Since $c_{9}$ vanished, our solution for $\displaystyle \Theta(\theta) = c_{10_{n}}\sin(n \theta)$.
Then, we look at the $R$ equation in this case: $r^{2}R^{\prime\prime}(r) + rR^{\prime}(r) = \beta^{2}R(r) \, \implies \, r^{2}R^{\prime\prime}(r)+rR^{\prime}(r) - \beta^{2}R(r) = 0$. Letting $R(r) = r^{\alpha}$, taking first and second derivatives, and plugging them back into this equation, we obtain $r^{2}(\alpha(\alpha-1)r^{\alpha - 2} + r \alpha r^{\alpha - 1} - \beta^{2}r^{\alpha} = 0$, which reduces to $\alpha^{2} - \beta^{2} = 0$, where we have the distinct real roots, $\alpha = \pm \beta$.
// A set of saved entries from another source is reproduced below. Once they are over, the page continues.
(** * Thesis repository: retrieval, ranking and RAG orchestration

    A shallow embedding of the backend services of the AI-powered thesis
    repository (vector utilities, AI service, embedding service, search
    service and chat service) together with the properties stated for them.

    Conventions of the embedding.
    - A JavaScript string is the list of its UTF-16 code units ([jsstring]).
    - A JavaScript number is an element of a [Number] structure, which
      [Float64] instantiates with the kernel's binary64 floats, the numbers
      the program runs on.
    - [null]/[undefined] are [None]; a thrown exception is [Throw e].
    - Calls to the language model, the embedding endpoint and the database go
      through a [World] of collaborators and are recorded in a trace.
    - Logger calls are left out: they return nothing and decide nothing. *)

From Stdlib Require Import List ZArith NArith PArith Lia Bool String Ascii.
From Stdlib Require Import Floats.
From Stdlib Require Import Sorting.Sorted Sorting.Permutation.
Import ListNotations.

Set Implicit Arguments.
Local Open Scope list_scope.

(* ================================================================= *)
(** ** JavaScript strings *)

Module JsString.

(** A string is a sequence of UTF-16 code units. *)
Definition jsstring := list N.

Fixpoint lit (s : string) : jsstring :=
  match s with
  | EmptyString => []
  | String c s' => N_of_ascii c :: lit s'
  end.

Definition nl : jsstring := [10%N].       (* line feed *)
Definition dq : jsstring := [34%N].       (* double quote *)
Definition arrow : jsstring := [8594%N].  (* U+2192 *)

Definition str_eqb (a b : jsstring) : bool :=
  if list_eq_dec N.eq_dec a b then true else false.

(** [String.prototype.length] *)
Definition strlen (s : jsstring) : Z := Z.of_nat (List.length s).

(** WhiteSpace and LineTerminator code units, as [trim] sees them. *)
Definition isWhiteSpace (c : N) : bool :=
  (N.eqb c 9 || N.eqb c 10 || N.eqb c 11 || N.eqb c 12 || N.eqb c 13
   || N.eqb c 32 || N.eqb c 160 || N.eqb c 5760
   || (N.leb 8192 c && N.leb c 8202)
   || N.eqb c 8232 || N.eqb c 8233 || N.eqb c 8239 || N.eqb c 8287
   || N.eqb c 12288 || N.eqb c 65279)%bool.

Fixpoint trimStart (s : jsstring) : jsstring :=
  match s with
  | c :: s' => if isWhiteSpace c then trimStart s' else s
  | [] => []
  end.

Definition trimEnd (s : jsstring) : jsstring := rev (trimStart (rev s)).

(** [String.prototype.trim] *)
Definition trim (s : jsstring) : jsstring := trimEnd (trimStart s).

Definition isQuote (c : N) : bool := (N.eqb c 34 || N.eqb c 39)%bool.

Definition dropLeadingQuote (s : jsstring) : jsstring :=
  match s with
  | c :: s' => if isQuote c then s' else s
  | [] => []
  end.

(** [s.replace(/^["']|["']$/g, '')]: the first alternative can only match
    the code unit at index 0, the second only the last code unit, and a
    code unit consumed by the first match is not matched again. *)
Definition stripSurroundingQuotes (s : jsstring) : jsstring :=
  match s with
  | c :: s' =>
      if isQuote c then rev (dropLeadingQuote (rev s'))
      else rev (dropLeadingQuote (rev s))
  | [] => []
  end.

(** [s.replace(/\n+/g, ' ')]: every maximal run of line feeds becomes one
    space. *)
Fixpoint collapseNewlines (s : jsstring) : jsstring :=
  match s with
  | [] => []
  | c :: s' =>
      if N.eqb c 10 then
        match s' with
        | c' :: _ => if N.eqb c' 10 then collapseNewlines s'
                     else 32%N :: collapseNewlines s'
        | [] => [32%N]
        end
      else c :: collapseNewlines s'
  end.

(** [arr.join(sep)] *)
Fixpoint join (sep : jsstring) (l : list jsstring) : jsstring :=
  match l with
  | [] => []
  | [x] => x
  | x :: l' => x ++ sep ++ join sep l'
  end.

Definition digit (n : nat) : N := (48 + N.of_nat n)%N.

Fixpoint decimal_aux (fuel n : nat) (acc : jsstring) : jsstring :=
  match fuel with
  | O => acc
  | S fuel' =>
      let acc' := digit (n mod 10) :: acc in
      if Nat.ltb n 10 then acc' else decimal_aux fuel' (n / 10) acc'
  end.

(** Decimal rendering of a non-negative integer inside a template. *)
Definition decimal (n : nat) : jsstring := decimal_aux (S n) n [].

End JsString.
Import JsString.

(* ================================================================= *)
(** ** JavaScript numbers *)

(** The operations the services apply to numbers.  [ltb a b] is [a < b],
    [leb a b] is [a <= b] and [eqb a b] is [a === b]. *)
Class Number : Type := {
  num : Type;
  zero : num;
  add : num -> num -> num;
  sub : num -> num -> num;
  mul : num -> num -> num;
  div : num -> num -> num;
  sqrt : num -> num;
  ltb : num -> num -> bool;
  leb : num -> num -> bool;
  eqb : num -> num -> bool;
  ofN : N -> num
}.

Section NumberOps.
Context {NM : Number}.

Definition geb (a b : num) : bool := leb b a.   (* a >= b *)

(** A number that compares with itself is not NaN. *)
Definition comparable (a : num) : bool := leb a a.

(** ToBoolean on a number: [0], [-0] and [NaN] are falsy. *)
Definition truthy (a : num) : bool := (negb (eqb a zero) && eqb a a)%bool.

(** [a || b] on numbers. *)
Definition orElse (a b : num) : num := if truthy a then a else b.

Definition one : num := ofN 1.

(** The decimal literal [0.n]: the number nearest to [n / 10], which a
    correctly rounded division returns. *)
Definition tenths (n : N) : num := div (ofN n) (ofN 10).
End NumberOps.

(** Facts of the order and of subtraction that the ranking code relies on.
    Each of them holds of IEEE 754 binary64 numbers, NaN and infinities
    included ([Float64_order], [Float64_sub]). *)
Class OrderLaws (NM : Number) : Prop := {
  leb_ltb : forall a b : num, leb a b = true -> ltb b a = false;
  ltb_leb : forall a b : num, ltb a b = true -> leb a b = true;
  leb_comparable : forall a b : num,
      leb a b = true -> comparable a = true /\ comparable b = true;
  leb_total : forall a b : num,
      comparable a = true -> comparable b = true ->
      ltb a b = false -> leb b a = true;
  leb_trans : forall a b c : num,
      leb a b = true -> leb b c = true -> leb a c = true
}.

Class SubLaws (NM : Number) : Prop := {
  (** The sign of a difference agrees with the order of its operands. *)
  sub_pos : forall a b : num, ltb zero (sub b a) = ltb a b
}.

(** Binary64 floats.  [ofN] is exact below 2^53, far above the code units
    and constants the services convert. *)
Definition Float64 : Number := {|
  num := float;
  zero := 0%float;
  add := PrimFloat.add;
  sub := PrimFloat.sub;
  mul := PrimFloat.mul;
  div := PrimFloat.div;
  sqrt := PrimFloat.sqrt;
  ltb := PrimFloat.ltb;
  leb := PrimFloat.leb;
  eqb := PrimFloat.eqb;
  ofN := fun n => PrimFloat.of_uint63 (Uint63.of_Z (Z.of_N n))
|}.

(* ================================================================= *)
(** ** Exceptions and results *)

Inductive exn : Type :=
| Error (message : jsstring)        (* [new Error(message)] *)
| TypeError (message : jsstring).   (* raised by the runtime *)

Definition messageOf (e : exn) : jsstring :=
  match e with Error m | TypeError m => m end.

Inductive result (A : Type) : Type :=
| Ok (a : A)
| Throw (e : exn).
Arguments Ok {A} a.
Arguments Throw {A} e.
Therefore, the solution takes on the form $R(r) = c_{11}r^{\beta} + c_{12}r^{-\beta}$. In order for our solution to be bounded as $r \to \infty$, we must have $c_{11} = 0$, so $R(r) = c_{12}r^{-\beta}$, and since earlier, we found $\beta_{n} = n$, this becomes $\displaystyle R(r) = c_{12_{n}}r^{-n}$.
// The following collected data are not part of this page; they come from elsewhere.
(** * Federated training coordinator ([examples/mnist/main_nn.py])

    A shallow embedding of [train] and [train_federated]: the coordinator that
    creates one edge device per dataset class, and then, round after round,
    draws a quorum of devices, sends them the current model, collects their
    results and averages them, before terminating every device.

    The coordinator is sequential Python; the devices are separate processes
    that talk to it over duplex pipes.  The embedding threads an explicit
    [World] (pipes, processes, the generators of numpy and torch, the record of
    what was done) through a small state-and-exception monad.  The activity of
    the device processes is driven by a schedule carried by the world. *)

From Stdlib Require Import ZArith QArith Lia.
From stdpp Require Import base option list sets strings.

Local Open Scope Z_scope.
Local Open Scope nat_scope.

(** ** Python dictionaries

    A [dict] keeps its keys in insertion order, and assigning to a key that is
    present replaces the value where it stands.  The order is what
    [.items()] and [.values()] iterate in, so it is kept. *)

Module Dict.
Section Dict.
Context {K V : Type} `{EqDecision K}.

Fixpoint get (k : K) (d : list (K * V)) : option V :=
  match d with
  | [] => None
  | (k', v) :: d' => if decide (k = k') then Some v else get k d'
  end.

Fixpoint set (k : K) (v : V) (d : list (K * V)) : list (K * V) :=
  match d with
  | [] => [(k, v)]
  | (k', v') :: d' =>
      if decide (k = k') then (k', v) :: d' else (k', v') :: set k v d'
  end.

Definition keys (d : list (K * V)) : list K := d.*1.
Definition values (d : list (K * V)) : list V := d.*2.
Definition len (d : list (K * V)) : nat := length d.
End Dict.
End Dict.

(** ** Exceptions the coordinator can die of *)

Inductive Exn : Type :=
| ValueError (msg : string)
| KeyError
| IndexError
| ZeroDivisionError
| OverflowError
| AveragingError.

(** ** Carriers

    The types that torch, torchvision and numpy supply: model objects, Python
    floats, the samples of a dataset, and the states of the two random
    generators (numpy's global one and torch's). *)

Inductive Device : Type := cpu | cuda0.

Class Carriers : Type := {
  Model : Type;
  float : Type;
  Samples : Type;
  RngState : Type;
  TorchState : Type;
}.

Section Data.
Context `{Car : Carriers}.

(** [torchvision.datasets.CIFAR10], as far as it is read here. *)
Record CIFAR10 : Type := {
  classes : list string;
  class_to_idx : list (string * nat);
  samples : Samples;
}.

(** [utils.settings.Settings]. *)
Record Settings : Type := {
  num_global_epochs : Z;
  num_global_batch : Z;
  num_local_epochs : Z;
  num_local_batch : Z;
  learning_rate : float;
  iid : bool;
  seed : Z;
  device : Device;
}.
Putting our solutions together, we have that $\displaystyle u(r,\theta) = R_{n}\Theta_{n} = c_{12_{n}}r^{-n}\cdot c_{10_{n}}\sin(n \theta)$. Letting $A = c_{12}\cdot c_{10}$, we have that $\displaystyle u(r, \theta) = A_{n}r^{-n}\sin(n \theta)$, $n = 1,2,3,\cdots$
Then, by the superposition principle, we obtain the general solution by summing over all the eigenfunctions $\displaystyle u(r,\theta) = \sum_{n=1}^{\infty} A_{n}r^{-n}\sin (n\theta )$.
Finally, we apply the inhomogeneous boundary condition: $\displaystyle u(1,0) = \sum_{n=1}^{\infty} A_{n} \sin(n \theta) = 1$, where $\displaystyle A_{n} = \frac{2}{r^{n}\pi}\int_{0}^{\pi}\sin(n \theta)d\theta = \left[-\frac{2}{nr^{n}\pi}\cos(n \theta) \right]_{0}^{\pi} = -\frac{2}{n r^{n}\pi}\cos(n\pi)- \left(-\frac{2}{n r^{n} \pi}\cos(0) \right)= \frac{-2}{nr^{n}\pi}(-1) + \frac{2}{nr^{n}\pi}= \frac{4}{nr^{n}\pi}$.
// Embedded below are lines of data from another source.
(** A frame whose rows all carry the key [k] has one group. *)
Lemma groupby_mean_const (df : list pd.row) (k : nat) :
  df ≠ [] → (∀ r, In r df → pd.bin r = k) →
  pd.groupby_mean df =
  [(k, (pd.mean (map (fun r => Qnat (pd.degree r)) df), pd.mean (map pd.freq df)))].
Proof.
  intros Hne H. unfold pd.groupby_mean, pd.group_keys.
  rewrite (remove_dups_const _ k).
  - cbn [merge_sort map]. change (merge_sort le [k]) with [k]. cbn [map].
    unfold pd.group. rewrite filter_all; [done|].
    intros r Hr. apply Nat.eqb_eq. by apply H.
  - by apply map_nonempty.
  - intros a Ha. apply in_map_iff in Ha as (r & <- & Hr). by apply H.
Qed.

Lemma Qsum_seq (a n : nat) :
  (2 * fold_right Qplus 0 (map Qnat (seq a n))
   == Qnat n * (2 * Qnat a + Qnat n - 1))%Q.
Proof.
  revert a. induction n as [|n IH]; intros a.
  - cbn. change (Qnat 0) with 0%Q. ring.
  - cbn [seq map fold_right]. rewrite Qmult_plus_distr_r, IH, !Qnat_S. ring.
Qed.
(** X11. Editing a section writes the request's data as sent: on a
    stored page with an integer version [n] whose sections are a list in
    which the first section with the id asked for is a dict, the route
    answers with version [n + 1], the store holds the page with that
    section's [data] replaced by the request's (the other fields of the
    section, the other sections, even later ones with the same id, and
    their order are as they were), and a [GET] that follows is
    answered from the stored id, this version and these sections: with
    what the response model makes of them, or with an error when it
    rejects them. *)
Theorem edit_section_round_trip
  (pid sid : string) (new_data : dict) (w w' : World) (s : St) (p : Document)
  (pre post : list Json) (sec : dict) (n : Z) :
  stored pid s = Some p ->
  sections p = JList (pre ++ JDict sec :: post) ->
  Forall (other_section sid) pre ->
  dict_get sec "id" = Some (JStr sid) ->
  int_value (version p) = Some n ->
  let r := Routes.edit_section pid (Routes.mkEditSectionRequest sid new_data) w s in
  let secs := JList (pre ++ JDict (dict_set sec "data" (JDict new_data)) :: post) in
  fst r = Ok (JDict [ ("message", JStr "Section updated successfully");
                      ("page_id", JStr pid); ("version", JInt (n + 1)) ])
  /\ stored pid (snd r)
     = Some (Db.set_sections secs (JInt (n + 1)) (utcnow w (clock_k s)) p)
  /\ Routes.get_landing_page pid w' (snd r)
     = (match validate_PageSpecResponse
                (JDict ([ ("pageId", page_id p); ("version", JInt (n + 1));
                          ("sections", secs) ]
                        ++ (if truthy (user_context p)
                            then [("user_context", user_context p)] else []))) with
        | inr body => Ok body
        | inl msg => Raise (ResponseValidationError msg)
        end, snd r).
Proof.
  intros Hp Hl Hpre Hid Hn. cbv zeta.
  set (secs := JList (pre ++ JDict (dict_set sec "data" (JDict new_data)) :: post)).
  set (f := Db.set_sections secs (JInt (n + 1)) (utcnow w (clock_k s))).
  assert (Hrun : Routes.edit_section pid (Routes.mkEditSectionRequest sid new_data) w s
                 = (Ok (JDict [ ("message", JStr "Section updated successfully");
                                ("page_id", JStr pid); ("version", JInt (n + 1)) ]),
                    mkSt (Db.update_first pid f (store s)) (log s) (fetched s) (sent s)
                         (uuid_k s) (S (clock_k s)))).
  { unfold Routes.edit_section.
    rewrite try_except_run, bind_run, get_page_run, Hp. cbv beta iota zeta.
    rewrite Hl, bind_run.
    change (py_iter (JList (pre ++ JDict sec :: post)) w s)
      with (Ok (pre ++ JDict sec :: post), s).
    cbv beta iota. cbn [Routes.section_id Routes.data].
    rewrite bind_run.
    rewrite (assign_first_section sid _ pre post sec (JDict new_data) w s s Hpre Hid eq_refl).
    cbv beta iota. cbn [fst snd negb Routes.mutated].
    rewrite bind_run, update_page_run, Hp, Hn. reflexivity. }
  rewrite Hrun. cbn [fst snd].
  assert (Hst : stored pid (mkSt (Db.update_first pid f (store s)) (log s) (fetched s)
                                 (sent s) (uuid_k s) (S (clock_k s))) = Some (f p)).
  { apply (stored_after_update pid f s _ p); [intros d; reflexivity | exact Hp | reflexivity]. }
  split; [reflexivity |]. split; [exact Hst |].
  exact (get_landing_page_run pid w' _ (f p) Hst).
Qed.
So, my over-all solution is $\mathbf{\displaystyle u(r,\theta) = \frac{4}{\pi} \sum_{n=1}^{\infty} n^{-1} r^{-2n} \sin (n \theta)}$.
The only problem with this is that the book's solution is given as $\mathbf{\displaystyle \frac{4}{\pi}\sum_{n=1}^{\infty} (2n-1)^{-1}r^{-(2n-1)}\sin(2n-1)\theta}$
Which one of us is wrong? And if I'm the one who's wrong, can you please tell me what my mistake(s) was(were) and how to fix it(them)?
Thank you!